- [RECORDS FOR THIS TASK]
Start of Block
(** * AccessNX: the scan workflow of [ScannerPage.tsx]

    A shallow embedding of the scanner page's controller: the URL check
    [validateUrl], the asynchronous handler [handleScan], the keyboard
    handler [handleKeyDown], the guards of the input and the button, and
    the severity ordering [sortedIssues] computed at every render.

    JavaScript strings are modelled by the sequence of their code units;
    [string] carries code units below 256.  The component state is a
    record, the event handlers are state transformers, and the arrays
    referenced from the stored result live in an explicit store, since
    [Array.prototype.sort] works in place. *)

From Stdlib Require Import String Ascii List ZArith NArith Lia Bool.
From Stdlib Require Import Sorting.Sorted Sorting.Permutation.
From stdpp Require Import gmap strings list.

Open Scope string_scope.
Open Scope list_scope.

(** ** String primitives used by the page *)

Module JS.

(** [s.startsWith(searchString)] *)
Definition startsWith (s searchString : string) : bool :=
  String.prefix searchString s.

(** WhiteSpace and LineTerminator code units (ECMA-262, 12.2 and 12.3)
    in the range of [ascii]: TAB, LF, VT, FF, CR, SP and NBSP. *)
Definition isWhiteSpace (c : ascii) : bool :=
  match N_of_ascii c with
  | 9 | 10 | 11 | 12 | 13 | 32 | 160 => true
  | _ => false
  end%N.

Fixpoint trimStart (s : string) : string :=
  match s with
  | EmptyString => EmptyString
  | String c r => if isWhiteSpace c then trimStart r else s
  end.

Fixpoint trimEnd (s : string) : string :=
  match s with
  | EmptyString => EmptyString
  | String c r =>
      match trimEnd r with
      | EmptyString => if isWhiteSpace c then EmptyString else String c EmptyString
      | r' => String c r'
      end
  end.

(** [s.trim()] *)
Definition trim (s : string) : string := trimEnd (trimStart s).

(** ToBoolean on a string: only the empty string is falsy. *)
Definition truthy (s : string) : bool :=
  match s with
  | EmptyString => false
  | String _ _ => true
  end.

(** The template literal [`https://${s}`]. *)
Definition https (s : string) : string := "https://" +:+ s.

End JS.

(** ** The platform's URL constructor

    [new URL(s)] (one argument, no base) throws exactly when the basic
    URL parser of the WHATWG URL standard returns failure.  The module
    follows that parser's states as far as success and failure are
    concerned.  Hosts that need IDNA processing (a code unit above 127
    after percent-decoding, or a label starting with xn--) are outside the
    modelled fragment: [parse] answers [Unmodelled] on them.  One such
    host is decided all the same: domain-to-ASCII maps a no-break space
    to a space, which is a forbidden domain code point, so a domain with
    a no-break space in it is a failure. *)

Module URL.

Inductive outcome := Parsed | Failure | Unmodelled.

Definition code (c : ascii) : N := N_of_ascii c.

Definition in_range (lo hi : N) (c : ascii) : bool :=
  ((lo <=? code c) && (code c <=? hi))%N.

Definition is_ascii_digit := in_range 48 57.
Definition is_ascii_upper_alpha := in_range 65 90.
Definition is_ascii_lower_alpha := in_range 97 122.
Definition is_ascii_alpha (c : ascii) : bool :=
  is_ascii_upper_alpha c || is_ascii_lower_alpha c.
Definition is_ascii_alphanumeric (c : ascii) : bool :=
  is_ascii_digit c || is_ascii_alpha c.
Definition is_ascii_hex_digit (c : ascii) : bool :=
  is_ascii_digit c || in_range 65 70 c || in_range 97 102 c.
Definition is_c0_control_or_space := in_range 0 32.

Definition is_ascii_tab_or_newline (c : ascii) : bool :=
  match code c with
  | 9 | 10 | 13 => true
  | _ => false
  end%N.

Definition ascii_lowercase (c : ascii) : ascii :=
  if is_ascii_upper_alpha c then ascii_of_N (code c + 32) else c.

Definition is_char (d c : ascii) : bool := Ascii.eqb c d.

Definition one_of (ds : list ascii) (c : ascii) : bool :=
  existsb (fun d => is_char d c) ds.

(** Value of a hexadecimal digit. *)
Definition digit_value (c : ascii) : N :=
  (if is_ascii_digit c then code c - 48
   else if in_range 65 70 c then code c - 55
   else code c - 87)%N.

(** *** List helpers *)

Fixpoint drop_leading (p : ascii -> bool) (l : list ascii) : list ascii :=
  match l with
  | [] => []
  | c :: r => if p c then drop_leading p r else l
  end.

Definition drop_trailing (p : ascii -> bool) (l : list ascii) : list ascii :=
  rev (drop_leading p (rev l)).

(** The longest prefix without a stop character, and what follows. *)
Fixpoint span_until (stop : ascii -> bool) (l : list ascii)
  : list ascii * list ascii :=
  match l with
  | [] => ([], [])
  | c :: r =>
      if stop c then ([], l)
      else let (a, b) := span_until stop r in (c :: a, b)
  end.

(** What follows the last occurrence of [d], if [d] occurs. *)
Fixpoint after_last (d : ascii) (l : list ascii) : option (list ascii) :=
  match l with
  | [] => None
  | c :: r =>
      match after_last d r with
      | Some t => Some t
      | None => if is_char d c then Some r else None
      end
  end.

(** Strictly split on a delimiter: n delimiters give n+1 parts. *)
Fixpoint strictly_split (d : ascii) (l : list ascii) : list (list ascii) :=
  match l with
  | [] => [[]]
  | c :: r =>
      if is_char d c then [] :: strictly_split d r
      else match strictly_split d r with
           | p :: ps => (c :: p) :: ps
           | [] => [[c]]
           end
  end.

Definition is_empty (l : list ascii) : bool :=
  match l with [] => true | _ => false end.

Fixpoint starts_with (p l : list ascii) : bool :=
  match p, l with
  | [], _ => true
  | a :: p', b :: l' => Ascii.eqb a b && starts_with p' l'
  | _ :: _, [] => false
  end.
End of Block
- [DIRECTIONS FOR THIS TASK] Line by line, repeat the material precisely.

- [RESULT]
(** * AccessNX: the scan workflow of [ScannerPage.tsx]

    A shallow embedding of the scanner page's controller: the URL check
    [validateUrl], the asynchronous handler [handleScan], the keyboard
    handler [handleKeyDown], the guards of the input and the button, and
    the severity ordering [sortedIssues] computed at every render.

    JavaScript strings are modelled by the sequence of their code units;
    [string] carries code units below 256.  The component state is a
    record, the event handlers are state transformers, and the arrays
    referenced from the stored result live in an explicit store, since
    [Array.prototype.sort] works in place. *)

From Stdlib Require Import String Ascii List ZArith NArith Lia Bool.
From Stdlib Require Import Sorting.Sorted Sorting.Permutation.
From stdpp Require Import gmap strings list.

Open Scope string_scope.
Open Scope list_scope.

(** ** String primitives used by the page *)

Module JS.

(** [s.startsWith(searchString)] *)
Definition startsWith (s searchString : string) : bool :=
  String.prefix searchString s.

(** WhiteSpace and LineTerminator code units (ECMA-262, 12.2 and 12.3)
    in the range of [ascii]: TAB, LF, VT, FF, CR, SP and NBSP. *)
Definition isWhiteSpace (c : ascii) : bool :=
  match N_of_ascii c with
  | 9 | 10 | 11 | 12 | 13 | 32 | 160 => true
  | _ => false
  end%N.

Fixpoint trimStart (s : string) : string :=
  match s with
  | EmptyString => EmptyString
  | String c r => if isWhiteSpace c then trimStart r else s
  end.

Fixpoint trimEnd (s : string) : string :=
  match s with
  | EmptyString => EmptyString
  | String c r =>
      match trimEnd r with
      | EmptyString => if isWhiteSpace c then EmptyString else String c EmptyString
      | r' => String c r'
      end
  end.

(** [s.trim()] *)
Definition trim (s : string) : string := trimEnd (trimStart s).

(** ToBoolean on a string: only the empty string is falsy. *)
Definition truthy (s : string) : bool :=
  match s with
  | EmptyString => false
  | String _ _ => true
  end.

(** The template literal [`https://${s}`]. *)
Definition https (s : string) : string := "https://" +:+ s.

End JS.

(** ** The platform's URL constructor

    [new URL(s)] (one argument, no base) throws exactly when the basic
    URL parser of the WHATWG URL standard returns failure.  The module
    follows that parser's states as far as success and failure are
    concerned.  Hosts that need IDNA processing (a code unit above 127
    after percent-decoding, or a label starting with xn--) are outside the
    modelled fragment: [parse] answers [Unmodelled] on them.  One such
    host is decided all the same: domain-to-ASCII maps a no-break space
    to a space, which is a forbidden domain code point, so a domain with
    a no-break space in it is a failure. *)

Module URL.

Inductive outcome := Parsed | Failure | Unmodelled.

Definition code (c : ascii) : N := N_of_ascii c.

Definition in_range (lo hi : N) (c : ascii) : bool :=
  ((lo <=? code c) && (code c <=? hi))%N.

Definition is_ascii_digit := in_range 48 57.
Definition is_ascii_upper_alpha := in_range 65 90.
Definition is_ascii_lower_alpha := in_range 97 122.
Definition is_ascii_alpha (c : ascii) : bool :=
  is_ascii_upper_alpha c || is_ascii_lower_alpha c.
Definition is_ascii_alphanumeric (c : ascii) : bool :=
  is_ascii_digit c || is_ascii_alpha c.
Definition is_ascii_hex_digit (c : ascii) : bool :=
  is_ascii_digit c || in_range 65 70 c || in_range 97 102 c.
Definition is_c0_control_or_space := in_range 0 32.

Definition is_ascii_tab_or_newline (c : ascii) : bool :=
  match code c with
  | 9 | 10 | 13 => true
  | _ => false
  end%N.

Definition ascii_lowercase (c : ascii) : ascii :=
  if is_ascii_upper_alpha c then ascii_of_N (code c + 32) else c.

Definition is_char (d c : ascii) : bool := Ascii.eqb c d.

Definition one_of (ds : list ascii) (c : ascii) : bool :=
  existsb (fun d => is_char d c) ds.

(** Value of a hexadecimal digit. *)
Definition digit_value (c : ascii) : N :=
  (if is_ascii_digit c then code c - 48
   else if in_range 65 70 c then code c - 55
   else code c - 87)%N.

(** *** List helpers *)

Fixpoint drop_leading (p : ascii -> bool) (l : list ascii) : list ascii :=
  match l with
  | [] => []
  | c :: r => if p c then drop_leading p r else l
  end.

Definition drop_trailing (p : ascii -> bool) (l : list ascii) : list ascii :=
  rev (drop_leading p (rev l)).

(** The longest prefix without a stop character, and what follows. *)
Fixpoint span_until (stop : ascii -> bool) (l : list ascii)
  : list ascii * list ascii :=
  match l with
  | [] => ([], [])
  | c :: r =>
      if stop c then ([], l)
      else let (a, b) := span_until stop r in (c :: a, b)
  end.

(** What follows the last occurrence of [d], if [d] occurs. *)
Fixpoint after_last (d : ascii) (l : list ascii) : option (list ascii) :=
  match l with
  | [] => None
  | c :: r =>
      match after_last d r with
      | Some t => Some t
      | None => if is_char d c then Some r else None
      end
  end.

(** Strictly split on a delimiter: n delimiters give n+1 parts. *)
Fixpoint strictly_split (d : ascii) (l : list ascii) : list (list ascii) :=
  match l with
  | [] => [[]]
  | c :: r =>
      if is_char d c then [] :: strictly_split d r
      else match strictly_split d r with
           | p :: ps => (c :: p) :: ps
           | [] => [[c]]
           end
  end.

Definition is_empty (l : list ascii) : bool :=
  match l with [] => true | _ => false end.

Fixpoint starts_with (p l : list ascii) : bool :=
  match p, l with
  | [], _ => true
  | a :: p', b :: l' => Ascii.eqb a b && starts_with p' l'
  | _ :: _, [] => false
  end.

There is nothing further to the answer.